If you are a whiskey lover, you know that light can affect its color, taste, smell, and texture. People store whiskey in dark places. But have you ever thought of using apothecary jars to preserve whiskey? It sounds crazy, but the idea is to use jars made of violet glass or miron glass. This glass will not only protect your whiskey from the light, but will energize its molecular structure, helping it to maintain its smell, color, flavor, and texture for longer. Thanks to the variety of wholesale glass dropper bottles, you can start with smaller containers and a bottle of different whiskey. Even after months of storage, the whiskey will have the same characteristics it had when you first bought it.

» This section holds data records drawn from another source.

(* ===== verification/Filters.v ===== *)
(** * Exchange filters: [maais/execution/paper/filters.py]

    Quantisation of quantities and prices to the exchange grid, and
    [prepare], which turns a requested order into one the exchange accepts or
    raises [FilterRejection] with the reason. *)

From Stdlib Require Import ZArith QArith Qround Lia Lqa List Bool String.
From stdpp Require Import base decidable list strings.
From S2P Require Import Prelude PyDecimal DecimalTheory Domain Json.

Local Open Scope Z_scope.

Definition _require_positive (value : dec) (field : string) : result unit :=
  raise_if (value <=? dzero)%dec (ValueError (field +:+ " must be a positive finite Decimal")).

Inductive rounding_mode : Type := ROUND_FLOOR | ROUND_CEILING.

Definition to_integral_value (r : rounding_mode) (x : dec) : dec :=
  match r with ROUND_FLOOR => dfloor x | ROUND_CEILING => dceil x end.

Definition _multiple (value increment : dec) (r : rounding_mode) : result dec :=
  let* q := ddiv value increment in
  Ok (to_integral_value r q * increment)%dec.

Record PreparedOrder : Type := {
  pr_symbol : string;
  pr_side : PaperOrderSide;
  pr_order_type : PaperOrderType;
  pr_requested_quantity : dec;
  pr_approved_quantity : dec;
  pr_quantity : dec;
  pr_price : option dec;
  pr_notional : dec
}.

Record ExchangeFilterSnapshot : Type := {
  ef_symbol : string;
  ef_status : string;
  ef_price_tick : dec;
  ef_quantity_step : dec;
  ef_minimum_quantity : dec;
  ef_maximum_quantity : dec;
  ef_minimum_notional : dec;
  ef_supported_order_types : list PaperOrderType;
  ef_captured_at : datetime
}.

Definition ExchangeFilterSnapshot_post_init (f : ExchangeFilterSnapshot)
  : result ExchangeFilterSnapshot :=
  do* raise_if (bool_decide (ef_symbol f = "")) (ValueError "symbol is required") ;;
  do* iterM (fun nv => _require_positive (snd nv) (fst nv))
        [("price_tick", ef_price_tick f); ("quantity_step", ef_quantity_step f);
         ("minimum_quantity", ef_minimum_quantity f); ("maximum_quantity", ef_maximum_quantity f);
         ("minimum_notional", ef_minimum_notional f)] ;;
  do* raise_if (ef_minimum_quantity f >? ef_maximum_quantity f)%dec
        (ValueError "minimum_quantity cannot exceed maximum_quantity") ;;
  do* raise_if (bool_decide (ef_supported_order_types f = []))
        (ValueError "supported_order_types cannot be empty") ;;
  do* require_utc (ef_captured_at f) "captured_at" ;;
  Ok f.

Definition rules_dict (f : ExchangeFilterSnapshot) : list (string * pyval) :=
  [("symbol", PStr (ef_symbol f)); ("status", PStr (ef_status f));
   ("price_tick", PDec (ef_price_tick f)); ("quantity_step", PDec (ef_quantity_step f));
   ("minimum_quantity", PDec (ef_minimum_quantity f));
   ("maximum_quantity", PDec (ef_maximum_quantity f));
   ("minimum_notional", PDec (ef_minimum_notional f));
   ("supported_order_types", PSeq (map (fun t => PEnum (enum_value t)) (ef_supported_order_types f)))].

Definition filter_to_dict (f : ExchangeFilterSnapshot) : list (string * pyval) :=
  rules_dict f ++ [("captured_at", PTime (ef_captured_at f))].

Definition rules_hash (sha256_hex : string -> string) (f : ExchangeFilterSnapshot) : result string :=
  content_hash sha256_hex (PDict (rules_dict f)).

Definition filter_content_hash (sha256_hex : string -> string) (f : ExchangeFilterSnapshot) : result string :=
  content_hash sha256_hex (PDict (filter_to_dict f)).

Definition quantize_quantity (f : ExchangeFilterSnapshot) (value : dec) : result dec :=
  do* _require_positive value "requested_quantity" ;;
  _multiple value (ef_quantity_step f) ROUND_FLOOR.

Definition quantize_price (f : ExchangeFilterSnapshot) (side : PaperOrderSide) (value : dec) : result dec :=
  do* _require_positive value "price" ;;
  _multiple value (ef_price_tick f) (if bool_decide (side = BUY) then ROUND_FLOOR else ROUND_CEILING).

(** The price and notional of the prepared order: a limit order has a quantised
    price, any other order type is only validated at [price]. *)
Definition prepared_notional (f : ExchangeFilterSnapshot) (side : PaperOrderSide)
    (order_type : PaperOrderType) (quantity : dec) (price : option dec) : result (option dec * dec) :=
  if bool_decide (order_type = LIMIT) then
    let* p := of_option (FilterRejection "limit_price_required") price in
    let* qp := quantize_price f side p in
    Ok (Some qp, (quantity * qp)%dec)
  else
    let* p := of_option (FilterRejection "validation_price_required") price in
    do* _require_positive p "price" ;;
    Ok (None, (quantity * p)%dec).

Definition prepare (f : ExchangeFilterSnapshot) (side : PaperOrderSide) (order_type : PaperOrderType)
    (requested_quantity approved_quantity : dec) (price : option dec) (approved_notional : dec)
  : result PreparedOrder :=
  do* raise_if (negb (bool_decide (ef_status f = "TRADING"))) (FilterRejection "symbol_not_trading") ;;
  do* raise_if (negb (bool_decide (order_type ∈ ef_supported_order_types f)))
        (FilterRejection "unsupported_order_type") ;;
  do* _require_positive approved_quantity "approved_quantity" ;;
  do* _require_positive approved_notional "approved_notional" ;;
  do* raise_if (requested_quantity >? approved_quantity)%dec
        (FilterRejection "approved_quantity_exceeded") ;;
  let* quantity := quantize_quantity f requested_quantity in
  do* raise_if (quantity <? ef_minimum_quantity f)%dec (FilterRejection "quantity_below_minimum") ;;
  do* raise_if (quantity >? ef_maximum_quantity f)%dec (FilterRejection "quantity_above_maximum") ;;
  let* pn := prepared_notional f side order_type quantity price in
  do* raise_if (snd pn <? ef_minimum_notional f)%dec (FilterRejection "notional_below_minimum") ;;
  do* raise_if (snd pn >? approved_notional)%dec (FilterRejection "approved_notional_exceeded") ;;
  Ok {| pr_symbol := ef_symbol f; pr_side := side; pr_order_type := order_type;
        pr_requested_quantity := requested_quantity; pr_approved_quantity := approved_quantity;
        pr_quantity := quantity; pr_price := fst pn; pr_notional := snd pn |}.

(** ** Facts *)

Definition valid_filters (f : ExchangeFilterSnapshot) : Prop :=
  ExchangeFilterSnapshot_post_init f = Ok f.

Lemma _require_positive_Ok v n u : _require_positive v n = Ok u <-> (0 < dval v)%Q.
Proof. unfold _require_positive. rewrite raise_if_Ok, dleb_gt, dval_zero. reflexivity. Qed.

Lemma valid_filters_positive f :
  valid_filters f ->
  (0 < dval (ef_price_tick f) /\ 0 < dval (ef_quantity_step f) /\ 0 < dval (ef_minimum_quantity f) /\
   0 < dval (ef_maximum_quantity f) /\ 0 < dval (ef_minimum_notional f))%Q /\
  is_utc (ef_captured_at f) = true.
Proof.
  unfold valid_filters, ExchangeFilterSnapshot_post_init. intros H. simpl iterM in H. py_inv.
  repeat match goal with
  | H : _require_positive _ _ = Ok _ |- _ => apply _require_positive_Ok in H
  | H : require_utc _ _ = Ok _ |- _ => apply require_utc_Ok in H
  end. auto 10.
Qed.

(** Floor and ceiling of a decimal are the integers around it. *)
Lemma dfloor_spec x :
  exists n, (dval (dfloor x) == inject_Z n)%Q /\ (inject_Z n <= dval x /\ dval x < inject_Z (n + 1))%Q.
Proof.
  unfold dfloor. destruct (Z.leb_spec 0 (dexp x)) as [He|He].
  - exists (mant x * 10 ^ dexp x). unfold dval. rewrite (pow10_Z _ He), <- inject_Z_mult.
    split; [reflexivity | split; [apply Qle_refl | apply inject_Z_lt; lia]].
  - set (k := - dexp x). assert (Hk : 0 < 10 ^ k) by (apply Z.pow_pos_nonneg; lia).
    exists (mant x / 10 ^ k). split; [unfold dval; cbn [mant dexp]; rewrite pow10_0; ring|].
    assert (E : (dval x * inject_Z (10 ^ k) == inject_Z (mant x))%Q).
    { unfold dval. rewrite <- (pow10_Z k) by lia. unfold k.
      rewrite <- Qmult_assoc, (Qmult_comm (pow10 (dexp x))), pow10_opp. ring. }
    pose proof (inject_Z_pos _ Hk) as Hk'. pose proof (Z.div_mod (mant x) (10 ^ k) ltac:(lia)) as Ed.
    pose proof (Z.mod_pos_bound (mant x) (10 ^ k) Hk).
    split; [apply (Qmult_le_r _ _ _ Hk') | apply (Qmult_lt_r _ _ _ Hk')];
      rewrite E, <- inject_Z_mult; [apply inject_Z_le | apply inject_Z_lt]; nia.
Qed.

Lemma dfloor_repr x : repr x -> (0 <= dval x)%Q -> repr (dfloor x).
Proof.
  unfold dfloor, repr. intros Hr Hx. destruct (Z.leb_spec 0 (dexp x)); [exact Hr|]. cbn [mant].
  assert (0 <= mant x).
  { destruct (Z.le_gt_cases 0 (mant x)) as [|Hn]; [assumption|exfalso].
    apply (scaled_lt _ _ (dexp x)) in Hn. unfold dval in Hx. rewrite Qmult_0_l in Hn. lra. }
  assert (0 < 10 ^ (- dexp x)) by (apply Z.pow_pos_nonneg; lia).
  rewrite Z.abs_eq in * by (try apply Z.div_pos; lia).
  apply Z.le_lt_trans with (mant x); [|exact Hr].
  apply Z.div_le_upper_bound; nia.
Qed.

(** Division and multiplication by a power of ten only move the exponent. *)
Lemma fits_scale x k : fits x -> fits (x * pow10 k).
Proof.
  intros (d & Hd & E). exists (mkdec (mant d) (dexp d + k)). split; [exact Hd|].
  rewrite <- E. unfold dval; cbn [mant dexp]. rewrite pow10_add. ring.
Qed.

Lemma div_power_of_ten x s k : (dval s == pow10 k)%Q -> (x / dval s == x * pow10 (- k))%Q.
Proof.
  intros ->. transitivity (x * (pow10 (- k) * pow10 k) / pow10 k)%Q;
    [rewrite pow10_opp|]; field; apply pow10_nz.
Qed.

Definition power_of_ten (s : dec) : Prop := exists k, (dval s == pow10 k)%Q.

(** With a power-of-ten quantity step, quantisation is exactly the floor:
    the result is the largest multiple of the step not above the request.  The
    order never exceeds what was asked and leaves less than one step behind. *)
Theorem quantize_quantity_floor f v :
  power_of_ten (ef_quantity_step f) -> repr v -> (0 < dval v)%Q ->
  exists q n, quantize_quantity f v = Ok q /\
    (dval q == inject_Z n * dval (ef_quantity_step f) /\
     dval q <= dval v /\ dval v < dval q + dval (ef_quantity_step f))%Q.
Proof.
  intros (k & Ek) Hr Hv. set (s := ef_quantity_step f) in *.
  pose proof (pow10_pos k) as Hk. pose proof (pow10_opp k) as Ho. pose proof (pow10_pos (- k)) as Hk'.
  assert (Hs : ~ (dval s == 0)%Q) by (rewrite Ek; apply pow10_nz).
  pose proof (div_power_of_ten (dval v) s k Ek) as Ev.
  assert (Eq : (dval (ddiv_raw v s) == dval v * pow10 (- k))%Q).
  { rewrite (rounded_fits (ddiv_rounded v s Hs)), Ev; [reflexivity|].
    rewrite Ev. now apply fits_scale, repr_fits. }
  destruct (dfloor_spec (ddiv_raw v s)) as (n & En & Hlo & Hhi). rewrite Eq in Hlo, Hhi.
  assert (Em : (dval (dmul (dfloor (ddiv_raw v s)) s) == inject_Z n * dval s)%Q).
  { rewrite dmul_exact, En; [reflexivity|]. rewrite Ek.
    apply fits_scale, repr_fits, dfloor_repr.
    - apply (rounded_repr _ _ (ddiv_rounded v s Hs)).
    - rewrite Eq. nra. }
  exists (dmul (dfloor (ddiv_raw v s)) s), n. split.
  - unfold quantize_quantity, _multiple. rewrite (proj2 (_require_positive_Ok v _ tt) Hv). simpl.
    fold s. now rewrite ddiv_total.
  - split; [exact Em|]. rewrite Em, Ek.
    rewrite inject_Z_plus in Hhi. change (inject_Z 1) with 1%Q in Hhi.
    apply (Qmult_le_r _ _ (pow10 k) Hk) in Hlo. apply (Qmult_lt_r _ _ (pow10 k) Hk) in Hhi.
    assert (dval v * pow10 (- k) * pow10 k == dval v)%Q as E by (rewrite <- Qmult_assoc, Ho; ring).
    rewrite E in Hlo, Hhi. lra.
Qed.

Definition btc_filters : ExchangeFilterSnapshot := {|
  ef_symbol := "BTCUSDT"; ef_status := "TRADING"; ef_price_tick := mkdec 1 (-1);
  ef_quantity_step := mkdec 1 (-3); ef_minimum_quantity := mkdec 1 (-3);
  ef_maximum_quantity := dint 1000; ef_minimum_notional := dint 5;
  ef_supported_order_types := [MARKET; LIMIT]; ef_captured_at := utc 0 |}.

Lemma btc_step : power_of_ten (ef_quantity_step btc_filters).
Proof. exists (-3). reflexivity. Qed.

Lemma quantize_quantity_floor_witness :
  exists q n, quantize_quantity btc_filters (mkdec 12345678 (-7)) = Ok q /\
    (dval q == inject_Z n * dval (mkdec 1 (-3)) /\ dval q <= dval (mkdec 12345678 (-7)) /\
     dval (mkdec 12345678 (-7)) < dval q + dval (mkdec 1 (-3)))%Q.
Proof.
  apply (quantize_quantity_floor btc_filters (mkdec 12345678 (-7)));
    [exists (-3); reflexivity | reflexivity | reflexivity].
Defined.

(** An accepted order satisfies every exchange filter and every approval
    limit that [prepare] is given. *)
Theorem prepare_within_limits f side ot rq aq price an p :
  prepare f side ot rq aq price an = Ok p ->
  ef_status f = "TRADING" /\ ot ∈ ef_supported_order_types f /\
  pr_symbol p = ef_symbol f /\ pr_side p = side /\ pr_order_type p = ot /\
  quantize_quantity f rq = Ok (pr_quantity p) /\
  (dval rq <= dval aq /\
   dval (ef_minimum_quantity f) <= dval (pr_quantity p) /\
   dval (pr_quantity p) <= dval (ef_maximum_quantity f) /\
   dval (ef_minimum_notional f) <= dval (pr_notional p) /\
   dval (pr_notional p) <= dval an)%Q /\
  exists unit_price, pr_notional p = (pr_quantity p * unit_price)%dec /\
    match ot with
    | LIMIT => pr_price p = Some unit_price
    | _ => price = Some unit_price /\ pr_price p = None
    end.
Proof.
  unfold prepare. intros H. py_inv. bool_prop. dec_prop. cbn [pr_symbol pr_side pr_order_type
    pr_quantity pr_notional pr_price]. repeat (split; [assumption || reflexivity|]).
  split; [auto|]. unfold prepared_notional in *.
  case_bool_decide; py_inv; cbn [fst snd].
  - subst. eexists; split; reflexivity.
  - eexists; split; [reflexivity|]. destruct ot; try contradiction; auto.
Qed.

Definition sample_prepared : PreparedOrder := {|
  pr_symbol := "BTCUSDT"; pr_side := BUY; pr_order_type := MARKET;
  pr_requested_quantity := mkdec 12345 (-4); pr_approved_quantity := dint 2;
  pr_quantity := mkdec 1234 (-3); pr_price := None; pr_notional := mkdec 61700000 (-3) |}.

Lemma prepare_within_limits_witness :
  prepare btc_filters BUY MARKET (mkdec 12345 (-4)) (dint 2) (Some (dint 50000)) (dint 100000)
    = Ok sample_prepared /\
  (dval (pr_notional sample_prepared) <= dval (dint 100000))%Q.
Proof.
  split; [vm_compute; reflexivity|].
  apply (prepare_within_limits btc_filters BUY MARKET (mkdec 12345 (-4)) (dint 2)
           (Some (dint 50000)) (dint 100000) sample_prepared).
  vm_compute; reflexivity.
Defined.

(** A quantity already on the exchange grid is left unchanged. *)
Lemma quantize_quantity_fixed f v n :
  power_of_ten (ef_quantity_step f) -> repr v -> (0 < dval v)%Q ->
  (dval v == inject_Z n * dval (ef_quantity_step f))%Q ->
  exists q, quantize_quantity f v = Ok q /\ deq q v.
Proof.
  intros Hp Hr Hv En. pose proof Hp as (k & Ek). pose proof (pow10_pos k) as Hk.
  unfold quantize_quantity, _multiple. rewrite (proj2 (_require_positive_Ok v _ tt) Hv). simpl.
  set (s := ef_quantity_step f) in *.
  assert (Hs : ~ (dval s == 0)%Q) by (rewrite Ek; apply pow10_nz).
  rewrite ddiv_total by exact Hs. simpl. eexists; split; [reflexivity|].
  assert (Ev : (dval v / dval s == inject_Z n)%Q) by (rewrite En; field; exact Hs).
  assert (Hf : fits (dval v / dval s)).
  { rewrite (div_power_of_ten _ s k Ek). now apply fits_scale, repr_fits. }
  pose proof (rounded_fits (ddiv_rounded v s Hs) Hf) as Eq. rewrite Ev in Eq.
  destruct (dfloor_spec (ddiv_raw v s)) as (z & Ez & Hlo & Hhi). rewrite Eq in Hlo, Hhi.
  apply (proj1 (inject_Z_le _ _)) in Hlo. apply (proj1 (inject_Z_lt _ _)) in Hhi. assert (z = n) as -> by lia.
  unfold deq. rewrite dmul_exact, Ez, En; [reflexivity|]. rewrite Ek.
  apply fits_scale, repr_fits, dfloor_repr.
  - apply (rounded_repr _ _ (ddiv_rounded v s Hs)).
  - rewrite Eq, <- Ev. apply Qdiv_nonneg; [lra | rewrite Ek; exact Hk].
Qed.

Have you ever wondered why it is not recommended to leave whiskey exposed to light for a long time? To explain this, you must first know that light is divided into rays. People know the ray that damages your whiskey are the “visible rays” that allow your eyes to see what surrounds them. However, light has more rays that you cannot see. These are the ultraviolet and infrared rays. The violet glass filters out these rays, blocking the visible light ray and allowing all the others to pass through. Ultraviolet light does not damage your whiskey because it has a frequency of 720-770 billion Hertz, which keeps the molecular structure of the whiskey intact for longer.
If you have a whiskey collection, it is normal that you want to know which whiskey is in which jar. You can use labels you print on your computer or buy self-adhesive labels on the Internet. The information you put on these labels is up to you. Some people just put the name of the whiskey, while others add the date when the whiskey was placed inside the jar, the year it was produced, the company that markets it, and so forth. Another option is to give numbers to the jars and use tools such as Google Sheets to create a database of your whiskeys. This alternative is useful because you can also register other drinks you have at home to have a complete database. If you like technology, you can label the jars with QR codes and use a mobile application to create the database. It’s your choice.